By Lillian Mongeau
It’s 7 a.m. at Pigeon Point, a rocky beach 30 miles north of Santa Cruz. The chilly grey sky swirls overhead as 52 high school students grab clipboards and buckets and clamber into the frigid waters.
I get the attention of the kids’ marine biology instructor, Amanda Cohen. She’s handing out equipment and urging kids towards the water. Like the students, she’s clad in a thick neoprene wetsuit.
In the Field Wading
“It’s one thing for them to see it in the aquarium,” Cohen says. “It’s another thing to get out here and discover what’s on the rocks, what’s under the rocks and kind of get over that fear of being in the water.”
This tidepooling trip comes mid-way through a month-long residential program meant to give these kids a boost on their way to college. The program is called Math and Science Upward Bound. To qualify, kids must come from families that earn less than $24,000 a year or be part of the first generation in their families to attend college. Two thirds are both. They pay nothing to attend.

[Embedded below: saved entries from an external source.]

(** [xs.sort(compareFn)]: the sort is stable, an element stays in front of
    the later elements that compare equal to it. *)
Fixpoint sort_insert (x : A) (xs : list A) : list A :=
  match xs with
  | [] => [x]
  | y :: ys => if compareFn x y <=? 0 then x :: y :: ys
               else y :: sort_insert x ys
  end.

Fixpoint sort (xs : list A) : list A :=
  match xs with
  | [] => []
  | x :: xs' => sort_insert x (sort xs')
  end.
End Sort.

(** *** The accumulator object [data]

    A JavaScript object used as a map from bucket keys to rows: the list of
    its own properties in creation order. *)
Module Obj.

Definition t := list (string * ReportRow.t).

(** [data[key]] *)
Fixpoint get (key : string) (data : t) : option ReportRow.t :=
  match data with
  | [] => None
  | (k, v) :: rest => if String.eqb k key then Some v else get key rest
  end.

(** [data[key] = v] for a [key] that [data] does not have yet. *)
Definition define (key : string) (v : ReportRow.t) (data : t) : t :=
  data ++ [(key, v)].

(** [data[key].sales += amount] *)
Fixpoint add_sales (key : string) (amount : Z) (data : t) : t :=
  match data with
  | [] => []
  | (k, v) :: rest =>
      if String.eqb k key
      then (k, ReportRow.mk (ReportRow.name v) (ReportRow.sales v + amount)) :: rest
      else (k, v) :: add_sales key amount rest
  end.

(** A property key is an array index when it is the canonical decimal form
    of an integer between 0 and 2^32 - 2. *)
Definition arrayIndex (key : string) : option Z :=
  match NilZero.uint_of_string key with
  | Some u =>
      let n := Z.of_N (N.of_uint u) in
      if String.eqb (digits n) key && (n <? 4294967295)
      then Some n else None
  | None => None
  end.

Definition is_index (p : string * ReportRow.t) : bool :=
  match arrayIndex (fst p) with Some _ => true | None => false end.

Definition index_of (p : string * ReportRow.t) : Z :=
  match arrayIndex (fst p) with Some n => n | None => 0 end.

(** [Object.values(data)]: the values of the array-index keys in ascending
    numeric order, then those of the other keys in creation order. *)
Definition values (data : t) : list ReportRow.t :=
  List.map snd
    (sort (fun p q => index_of p - index_of q) (List.filter is_index data)
     ++ List.filter (fun p => negb (is_index p)) data).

Suddenly squeals erupt nearer the water. Tens are shouting: “What is it!?” “I don’t know put it back!”
The subject of all this terror is a dark pink…creature. They’ve scared it, so it’s curled into a ball the size and shape of a brain. A few kids think it probably is a brain. They call Cohen over to straighten things out.
“So what I think you guys found is a gumboot chiton,” Cohen says. “He’s all curled up because he’s keeping his guts protected.”

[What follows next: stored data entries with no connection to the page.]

(* ================================================================== *)
(** ** The JavaScript fragment *)
(* ================================================================== *)

Module JS.

(** A JavaScript string is a sequence of UTF-16 code units. *)
Definition jsstring := list N.

(** An ASCII literal of the source as a JavaScript string. *)
Definition lit (s : string) : jsstring :=
  map N_of_ascii (list_ascii_of_string s).

Definition jseq (a b : jsstring) : bool :=
  if list_eq_dec N.eq_dec a b then true else false.

(** [WhiteSpace] and [LineTerminator] of ECMAScript: what [trim] strips. *)
Definition is_whitespace (c : N) : bool :=
  ((9 <=? c) && (c <=? 13) || (c =? 32) || (c =? 160) || (c =? 5760)
   || (8192 <=? c) && (c <=? 8202) || (c =? 8232) || (c =? 8233)
   || (c =? 8239) || (c =? 8287) || (c =? 12288) || (c =? 65279))%N.

Fixpoint trimStart (s : jsstring) : jsstring :=
  match s with
  | c :: r => if is_whitespace c then trimStart r else s
  | [] => []
  end.

Definition trimEnd (s : jsstring) : jsstring := rev (trimStart (rev s)).

(** [String.prototype.trim]. *)
Definition trim (s : jsstring) : jsstring := trimEnd (trimStart s).

(** [String.prototype.startsWith] (position 0). *)
Fixpoint startsWith (s p : jsstring) {struct p} : bool :=
  match p, s with
  | [], _ => true
  | _ :: _, [] => false
  | x :: p', c :: s' => (x =? c)%N && startsWith s' p'
  end.

(** [String.prototype.includes]. *)
Fixpoint includes (s p : jsstring) : bool :=
  startsWith s p ||
  match s with
  | [] => false
  | _ :: s' => includes s' p
  end.

#[local] Set Warnings "-register-all".

(** JSON values as [JSON.parse] builds them, and [undefined]. An object is
    the list of its own properties, each key once, in the order in which the
    engine enumerates them. *)
Inductive value : Type :=
| VUndefined
| VNull
| VBool (b : bool)
| VNum (n : Z)
| VStr (s : jsstring)
| VArr (elems : list value)
| VObj (props : list (jsstring * value)).

(** [ToBoolean]. *)
Definition truthy (v : value) : bool :=
  match v with
  | VUndefined | VNull => false
  | VBool b => b
  | VNum n => negb (n =? 0)%Z
  | VStr s => match s with [] => false | _ => true end
  | VArr _ | VObj _ => true
  end.

(** [v === 'literal'] *)
Definition strict_eq_str (v : value) (s : jsstring) : bool :=
  match v with
  | VStr t => jseq t s
  | _ => false
  end.

Fixpoint assoc (k : jsstring) (props : list (jsstring * value)) : value :=
  match props with
  | [] => VUndefined
  | (k', v) :: rest => if jseq k' k then v else assoc k rest
  end.

(** The errors the worker can meet. *)
Inductive error : Type :=
| TypeError
| URIError
| SyntaxError
| NetworkError
| Error (message : jsstring).

(** How an evaluation completes. *)
Inductive completion (A : Type) : Type :=
| Normal (a : A)
| Throws (e : error).
Arguments Normal {A} a.
Arguments Throws {A} e.

(** The property read [v.k], for the keys the worker reads ([message],
    [text], [chat], [id], [type], [message_id], [files], [length],
    [total_files], [ok]): none of them is inherited from a prototype, and
    [length] is an own property of strings and arrays.  Reading a property
    of [undefined] or [null] throws. *)
Definition get (v : value) (k : jsstring) : completion value :=
  match v with
  | VUndefined | VNull => Throws TypeError
  | VBool _ | VNum _ => Normal VUndefined
  | VStr s =>
      if jseq k (lit "length") then Normal (VNum (Z.of_nat (List.length s)))
      else Normal VUndefined
  | VArr l =>
      if jseq k (lit "length") then Normal (VNum (Z.of_nat (List.length l)))
      else Normal VUndefined
  | VObj props => Normal (assoc k props)
  end.

(** *** Printing a number

    The number is first the double nearest to the integer (ties to the even
    mantissa): [q * 2^shift] with [q] of 53 bits, or the integer itself below
    [2^53].  A double prints as the shortest decimal that reads back as the
    same double, the closest such; from [10^21] on in exponent form; beyond
    the largest double as [Infinity]. *)

Definition decimal (n : Z) : jsstring :=
  lit (NilZero.string_of_int (Z.to_int n)).

Definition nearest_double (n : Z) : Z * Z :=
  (if n <? 2 ^ 53 then (n, 0)
   else
     let shift := Z.log2 n - 52 in
     let q := Z.shiftr n shift in
     let r := n - Z.shiftl q shift in
     let half := Z.shiftl 1 (shift - 1) in
     let q' := if (half <? r) || ((r =? half) && Z.odd q) then q + 1 else q in
     if q' =? 2 ^ 53 then (2 ^ 52, shift + 1) else (q', shift))%Z.

(** Whether the integer [v] rounds to the double [q * 2^shift]: it lies
    between the midpoints to the neighbouring doubles, which count when [q]
    is even (all quantities times four, the lower midpoint of a power of
    two being a quarter of the gap away). *)
Definition reads_back (q shift v : Z) : bool :=
  (let d := Z.shiftl q shift in
   let above := Z.shiftl 1 (shift + 1) in
   let below := if q =? 2 ^ 52 then Z.shiftl 1 shift else above in
   if Z.even q
   then (4 * d - below <=? 4 * v) && (4 * v <=? 4 * d + above)
   else (4 * d - below <? 4 * v) && (4 * v <? 4 * d + above))%Z.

Janine Wilson runs the summer program. She wants students to get a taste of the college life. She says the program is so intense the students have to want to be there if they’e going to succeed.

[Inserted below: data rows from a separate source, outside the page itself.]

(** ** The file system calls used by the tree operations

    The calls are those of Linux, on one file system that is mounted for
    writing.  The model keeps what the tree operations can observe: the
    names, the kinds of the entries, the data of the files, the permission
    bits that decide for the owner, the umask, the lengths that a name and a
    path may have, and the bytes of file data that the disk can hold.  It
    leaves out other users and the superuser, whom no permission bit stops,
    hard links, special files, access-control lists, time stamps, the room
    that names and directories take on the disk, and any other process that
    changes the tree while the shell runs. *)

Module FileSystem.
Import Strtok.

Inductive errno :=
| ENOENT | ENOTDIR | EEXIST | EISDIR | ENOTEMPTY | ELOOP | EBUSY | EINVAL
| ENOSPC | EACCES | ENAMETOOLONG.

Definition strerror (e : errno) : string :=
  match e with
  | ENOENT => "No such file or directory"
  | ENOTDIR => "Not a directory"
  | EEXIST => "File exists"
  | EISDIR => "Is a directory"
  | ENOTEMPTY => "Directory not empty"
  | ELOOP => "Too many levels of symbolic links"
  | EBUSY => "Device or resource busy"
  | EINVAL => "Invalid argument"
  | ENOSPC => "No space left on device"
  | EACCES => "Permission denied"
  | ENAMETOOLONG => "File name too long"
  end.

(** What a name in a directory refers to.  [mode] holds the bits 01777 of
    [st_mode]: the permission bits and the sticky bit.  The set-user-ID and
    set-group-ID bits, which the kernel takes away from a file when it is
    written, are not part of the model.  Every entry belongs to the user of
    the shell, who is not the superuser: the owner's bits decide what a call
    may do. *)
Inductive node :=
| File (mode : Z) (data : string)
| Dir (mode : Z)
| Symlink (target : string).

(** The tree: each file by the list of names that leads to it from the
    root, without symbolic links on the way.  The root is the entry [[]];
    it is also the working directory of the shell. *)
Abbreviation tree := (gmap (list string) node).

(** The owner's bits of a mode: 0400, 0200 and 0100. *)
Definition may_read (mode : Z) : bool := Z.testbit mode 8.
Definition may_write (mode : Z) : bool := Z.testbit mode 7.
Definition may_search (mode : Z) : bool := Z.testbit mode 6.

(** The mode of a new entry: the bits 01777 of [mode] without those of
    the umask. *)
Definition S_IRWXUGO_ISVTX : Z := 1023.

Definition masked (umask mode : Z) : Z :=
  Z.land (Z.land mode S_IRWXUGO_ISVTX) (Z.lnot umask).

(** The bytes of file data that an entry takes on the disk, and those
    that the whole tree takes. *)
Definition size (n : node) : nat :=
  match n with
  | File _ data => String.length data
  | _ => 0
  end.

“They spend all day in school. They have two hours of recreation in the afternoon, and in evening, it’s back to study hall and guest speakers, and presentations.”
Julia Ramirez is a program graduate and current instructor. She says wanting to go to college and knowing how to get there are not the same thing.
“Ever since I was little, like my mom would always tell me…, ‘I came here and I have no other option but to be a housekeeper,’ because that’s the only job she could get,” Ramirez says. ” She would always tell me, ‘I want you to go to college, I want you to get an education,’ … but I didn’t know how to get there.”
A Little Help Can Go A Long Way
Ramirez is a junior in college now. She credits Upward Bound with showing her the way.
“I was really happy when I got in the program because it was just like wow, like this is how you get there? Oh my God, I would’ve never figured this out on my own,” she says.
Many don’t figure it out. Just over half of low-income high school graduates even enroll in college. Of kids who participate in the Santa Cruz Upward Bound summer program, 91 percent enroll. But even when low-income students get to college, many don’t make it through. A Pell Institute study on college completion shows that only one in 10 low-income college students graduate in six years. In contrast, eight in 10 graduates of the Santa Cruz summer program stay in college through senior year.
Back at the beach, student Kajdro Ned is standing on the shore, shivering in a short-sleeved wetsuit.
“I feel like a marine biologist,” Ned says. “Like I got promoted. From a high school student, to a marine biologist, yeah.”
Feeling like that, program leaders say, allows Ned and students like her to envision themselves as professional scientists. A vision that can turn into a concrete career goal. A goal that will pull students all the way through college.